EXERCISE
The response must reproduce every record in full.
┄┄┄┄┄┄┄┄┄┄┄┄┄┄┄┄┄┄┄┄
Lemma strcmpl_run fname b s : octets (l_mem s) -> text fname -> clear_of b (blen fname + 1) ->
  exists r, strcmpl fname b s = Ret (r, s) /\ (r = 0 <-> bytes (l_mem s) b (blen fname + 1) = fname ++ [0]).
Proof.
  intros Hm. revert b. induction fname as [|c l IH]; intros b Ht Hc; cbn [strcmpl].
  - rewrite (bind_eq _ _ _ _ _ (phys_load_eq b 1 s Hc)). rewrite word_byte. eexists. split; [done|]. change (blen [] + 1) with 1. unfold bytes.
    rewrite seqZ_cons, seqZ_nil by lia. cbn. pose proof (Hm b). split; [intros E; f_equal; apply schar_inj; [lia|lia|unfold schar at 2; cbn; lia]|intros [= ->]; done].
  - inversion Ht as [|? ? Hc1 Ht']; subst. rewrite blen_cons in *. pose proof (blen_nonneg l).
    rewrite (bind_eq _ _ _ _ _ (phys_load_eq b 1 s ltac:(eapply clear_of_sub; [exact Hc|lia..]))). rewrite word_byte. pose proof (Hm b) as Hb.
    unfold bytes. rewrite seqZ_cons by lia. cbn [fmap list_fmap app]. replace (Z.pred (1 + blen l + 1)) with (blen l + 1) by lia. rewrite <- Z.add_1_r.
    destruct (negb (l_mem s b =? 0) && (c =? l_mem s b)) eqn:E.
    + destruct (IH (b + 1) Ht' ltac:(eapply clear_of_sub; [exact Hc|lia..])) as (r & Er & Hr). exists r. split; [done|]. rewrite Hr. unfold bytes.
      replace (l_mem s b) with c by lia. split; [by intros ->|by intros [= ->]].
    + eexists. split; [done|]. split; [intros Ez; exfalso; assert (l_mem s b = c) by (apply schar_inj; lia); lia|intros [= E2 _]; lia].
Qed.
┄┄┄┄┄┄┄┄┄┄┄┄┄┄┄┄┄┄┄┄
RESPONSE BELOW
Lemma strcmpl_run fname b s : octets (l_mem s) -> text fname -> clear_of b (blen fname + 1) ->
  exists r, strcmpl fname b s = Ret (r, s) /\ (r = 0 <-> bytes (l_mem s) b (blen fname + 1) = fname ++ [0]).
Proof.
  intros Hm. revert b. induction fname as [|c l IH]; intros b Ht Hc; cbn [strcmpl].
  - rewrite (bind_eq _ _ _ _ _ (phys_load_eq b 1 s Hc)). rewrite word_byte. eexists. split; [done|]. change (blen [] + 1) with 1. unfold bytes.
    rewrite seqZ_cons, seqZ_nil by lia. cbn. pose proof (Hm b). split; [intros E; f_equal; apply schar_inj; [lia|lia|unfold schar at 2; cbn; lia]|intros [= ->]; done].
  - inversion Ht as [|? ? Hc1 Ht']; subst. rewrite blen_cons in *. pose proof (blen_nonneg l).
    rewrite (bind_eq _ _ _ _ _ (phys_load_eq b 1 s ltac:(eapply clear_of_sub; [exact Hc|lia..]))). rewrite word_byte. pose proof (Hm b) as Hb.
    unfold bytes. rewrite seqZ_cons by lia. cbn [fmap list_fmap app]. replace (Z.pred (1 + blen l + 1)) with (blen l + 1) by lia. rewrite <- Z.add_1_r.
    destruct (negb (l_mem s b =? 0) && (c =? l_mem s b)) eqn:E.
    + destruct (IH (b + 1) Ht' ltac:(eapply clear_of_sub; [exact Hc|lia..])) as (r & Er & Hr). exists r. split; [done|]. rewrite Hr. unfold bytes.
      replace (l_mem s b) with c by lia. split; [by intros ->|by intros [= ->]].
    + eexists. split; [done|]. split; [intros Ez; exfalso; assert (l_mem s b = c) by (apply schar_inj; lia); lia|intros [= E2 _]; lia].
Qed.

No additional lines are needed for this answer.